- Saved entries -

(** What is on disk after an event was released: the journal of before or with the event,
    and, unless the append failed, one that tells the new state. *)
Definition released_outcome (r : FabricRuntime) (events : list FabricEvent) (event : FabricEvent)
    (appended : bool) (res : option (FabricRuntime * BatchReport)) (fs : gmap string (list Byte)) : Prop :=
  exists events' part, holds o fs (base_snapshot base) (encode_binary FabricEvent_codec <$> events') part /\
    Forall (replayable config) events' /\
    (events' = events \/ find_delivery (rt_deliveries r) event = None /\ events' = events ++ [event]) /\
    forall r1 report1, res = Some (r1, report1) ->
      if appended then told r1 fs events'
      else agree (rt_state r1) (rt_state r) /\ rt_deliveries r1 = rt_deliveries r.

Lemma release_outcome r events event report w :
  so_max_record_bytes o <= u32_max -> told r (w_files w) events -> replayable config event -> has_room r event ->
  let '(res, w1) := release_event r report event w in
  w_dirs w1 = w_dirs w /\
  released_outcome r events event
    (bool_decide (is_Some (find_delivery (rt_deliveries r) event)) ||
     status_ok (journal_event r event w).1.2) res (w_files w1).
Proof.
  intros Hwidth Htold Hevent Hroom. unfold release_event.
  destruct (find_delivery (rt_deliveries r) event) as [seen|] eqn:Hfound.
  { cbn. split; [done|]. destruct Htold as [H0 H1 H2 [s [Hs Hr]] H4 H5]. exists events, [].
    split_and!; [apply Hr|done|by left|]. intros r1 report1 [= <- _].
    split; [done|done|done|by exists s|done|done]. }
  pose proof (journal_event_runs r (w_files w) events event Hwidth Htold Hroom w eq_refl) as [Hj Hd].
  unfold io_then, mbind, io_bind. destruct (journal_event r event w) as [[r1 appended] w1]. cbn [fst snd] in *.
  destruct Hj as (Hst & Hdel & Hcfg & Hop & s' & Hs' & events1 & part & Hholds & Hev & Hready & _).
  assert (Hall : Forall (replayable config) (events ++ [event]))
    by (apply Forall_app; split; [apply (told_events _ _ _ Htold)|by constructor]).
  rewrite bool_decide_false by (by intros []). cbn [orb].
  destruct (status_ok appended) eqn:Happended; cbn [negb].
  - rewrite Hcfg, Hdel. specialize (Hready eq_refl). clear part Hholds Hev events1.
    change ((encode_binary FabricEvent_codec <$> events) ++ [encode_binary FabricEvent_codec event])
      with ((encode_binary FabricEvent_codec <$> events) ++ (encode_binary FabricEvent_codec <$> [event])) in Hready.
    rewrite <-fmap_app in Hready. split; [exact Hd|]. exists (events ++ [event]), [].
    split_and!; [apply Hready|done|by right|]. intros r2 report2.
    destruct (apply_released config (rt_state r1) (rt_deliveries r) event) as [[[s2 d2] outcome]|] eqn:Hlive; [|done].
    intros [= <- _]. destruct (told_state _ _ _ Htold) as (t & Ht & Hagree).
    assert (Ht1 : agree t (rt_state r1)) by by rewrite Hst.
    destruct (apply_released_agree t (rt_state r1) _ event s2 d2 outcome Ht1 Hfound Hlive) as (t2 & o2 & Ht2 & Hagree2).
    split; [apply (told_base _ _ _ Htold)|exact Hcfg|exact Hop|by exists s'|done|]. exists t2. split; [|exact Hagree2].
    exact (live_run_snoc events event _ _ _ _ _ _ _ Ht Hfound Ht2).
  - split; [exact Hd|].
    assert (Hev' : exists events', events1 = encode_binary FabricEvent_codec <$> events' /\
      (events' = events \/ events' = events ++ [event])).
    { destruct Hev as [-> | ->]; [exists events; by split; [|left]|]. exists (events ++ [event]).
      split; [by rewrite fmap_app|by right]. }
    destruct Hev' as (events' & -> & Hev'). exists events', part. split_and!; [done| | |].
    + destruct Hev' as [-> | ->]; [apply (told_events _ _ _ Htold)|done].
    + destruct Hev' as [-> | ->]; [by left|by right].
    + by intros r2 report2 [= <- _].
Qed.
End told.

(** ** Recovery of a told runtime *)
Section recovery.
Context (config : RuntimeConfig) (directory : string).
Let o := store_options config directory.

Lemma fresh_fences : rs_fences (initial config) =
  fence_reset (rs_fences (initial config)) (rs_epoch (initial config)) (rs_boot (initial config)).
Proof. done. Qed.



End recovery.


(** ** Running with a working system *)
Section submitting.
Context (config : RuntimeConfig) (directory : string) (base : Base).
Let o := store_options config directory.
Context (Hwidth : so_max_record_bytes o <= u32_max).
Abbreviation told := (told config directory base) (only parsing).

(** An event whose record fits. *)
Definition journalable (event : FabricEvent) : Prop :=
  replayable config event /\ zlen (event_frame o (encode_binary FabricEvent_codec event)) <= so_max_record_bytes o.
(** The journal has room for [n] records, however long. *)
Definition room_for (r : FabricRuntime) (n : Z) : Prop :=
  forall s, rt_store r = Some s -> st_journal_bytes s + n * so_max_record_bytes o <= so_max_journal_bytes o.

(** What told depends on. *)
Lemma told_same r r' fs events :
  rt_config r' = rt_config r -> rt_closed r' = rt_closed r -> rt_store r' = rt_store r ->
  rt_deliveries r' = rt_deliveries r -> agree (rt_state r') (rt_state r) -> told r fs events -> told r' fs events.
Proof.
  intros H1 H2 H3 H4 H5 [Z A B C D (s & E & F)]. split; [done|congruence|congruence|by rewrite H3|done|].
  exists s. rewrite H4. split; [done|]. by rewrite F, H5.
Qed.

Lemma journal_event_works r fs events event n :
  told r fs events -> journalable event -> 0 <= n -> room_for r (1 + n) ->
  works fs (journal_event r event) (fun '(r', appended) _ => appended = Status_success /\ room_for r' n).
Proof.
  intros [_ Hconfig Hopen (s & Hs & [Ho Hc Hh Hb Hhandle]) _ _] [_ Hfit] Hn Hroom. unfold journal_event.
  rewrite Hs.
  specialize (Hroom s Hs). unfold event_frame in Hfit. rewrite frame_length in Hfit.
  assert (Hrecord : 0 <= so_max_record_bytes o) by (pose proof (zlen_nonneg (encode_binary FabricEvent_codec event)); lia).
  cbn zeta. apply works_then. eapply works_weaken.
  - apply (append_works o s fs (encode_binary FabricEvent_codec event)); [by split|done|nia].
  - intros [s' appended] fs' (-> & _ & Hbytes). cbn [fst snd]. apply works_ret. split; [done|].
    intros s2 [= <-]. rewrite Hbytes. nia.
Qed.

Lemma room_less r n : 0 <= so_max_record_bytes o -> room_for r (1 + n) -> room_for r n.
Proof. intros Hr Hroom s Hs. specialize (Hroom s Hs). nia. Qed.
Lemma journalable_bound event : journalable event -> 0 <= so_max_record_bytes o.
Proof. intros [_ Hfit]. pose proof (zlen_nonneg (event_frame o (encode_binary FabricEvent_codec event))).
lia. Qed.
Lemma room_event r fs events event n :
  told r fs events -> journalable event -> 0 <= n -> room_for r (1 + n) -> has_room r event.
Proof.
  intros [_ _ _ (s & Hs & Hready) _ _] Hevent Hn Hroom s' Hs'. rewrite Hs in Hs'. injection Hs' as <-.
  rewrite (ready_options _ _ _ _ _ Hready). fold o. specialize (Hroom s Hs). destruct Hevent as [_ Hfit].
  pose proof (zlen_nonneg (event_frame o (encode_binary FabricEvent_codec event))). nia.
Qed.

(** One event: told before, told after, with room for the rest. *)
Lemma release_told r events event report n w :
  told r (w_files w) events -> journalable event -> 0 <= n -> room_for r (1 + n) -> w_faults w = [] ->
  let '(res, w1) := release_event r report event w in
  w_faults w1 = [] /\ forall r1 report1, res = Some (r1, report1) ->
    exists new, told r1 (w_files w1) (events ++ new) /\ room_for r1 n /\ new ⊆+ [event].
Proof.
  intros Htold Hevent Hn Hroom Hfaults.
  pose proof (release_outcome config directory base r events event report w Hwidth Htold (proj1 Hevent)
    (room_event _ _ _ _ _ Htold Hevent Hn Hroom)) as Hout. revert Hout. unfold release_event.
  destruct (find_delivery (rt_deliveries r) event) as [seen|] eqn:Hfound.
  { intros _. split; [done|]. intros r1 report1 [= <- _]. exists []. rewrite app_nil_r.
    split_and!; [done|by apply room_less; [apply (journalable_bound event)|]|apply submseteq_nil_l]. }
  destruct (journal_event_works r (w_files w) events event n Htold Hevent Hn Hroom w eq_refl Hfaults) as [Hworks Hf].
  unfold io_then, mbind, io_bind. destruct (journal_event r event w) as [[rj appended] wj]. cbn [fst snd] in *.
  destruct Hworks as [-> Hroomj]. change (status_ok Status_success) with true. cbn [negb]. cbn [mret io_ret].
  intros (_ & events' & part & _ & _ & Hev & Hres). split; [exact Hf|]. intros r1 report1 Hr1.
  specialize (Hres r1 report1 Hr1). rewrite orb_true_r in Hres.
  assert (Hnew : exists new, events' = events ++ new /\ new ⊆+ [event])
    by (destruct Hev as [-> | [_ ->]];
        [exists []; by rewrite app_nil_r; split; [|apply submseteq_nil_l]|by exists [event]]).
  destruct Hnew as (new & -> & Hnew). exists new. split_and!; [exact Hres| |exact Hnew].
  destruct (apply_released _ _ _ _) as [[[s2 d2] outcome]|]; [|done]. by injection Hr1 as <- _.
Qed.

- What you need to do -
Go through the records above and return every line that holds the string "Hevent".

- Solved exercise -
  intros Hwidth Htold Hevent Hroom. unfold release_event.
  intros [_ _ _ (s & Hs & Hready) _ _] Hevent Hn Hroom s' Hs'. rewrite Hs in Hs'. injection Hs' as <-.
  rewrite (ready_options _ _ _ _ _ Hready). fold o. specialize (Hroom s Hs). destruct Hevent as [_ Hfit].
  intros Htold Hevent Hn Hroom Hfaults.
  pose proof (release_outcome config directory base r events event report w Hwidth Htold (proj1 Hevent)
    (room_event _ _ _ _ _ Htold Hevent Hn Hroom)) as Hout. revert Hout. unfold release_event.
  destruct (journal_event_works r (w_files w) events event n Htold Hevent Hn Hroom w eq_refl Hfaults) as [Hworks Hf].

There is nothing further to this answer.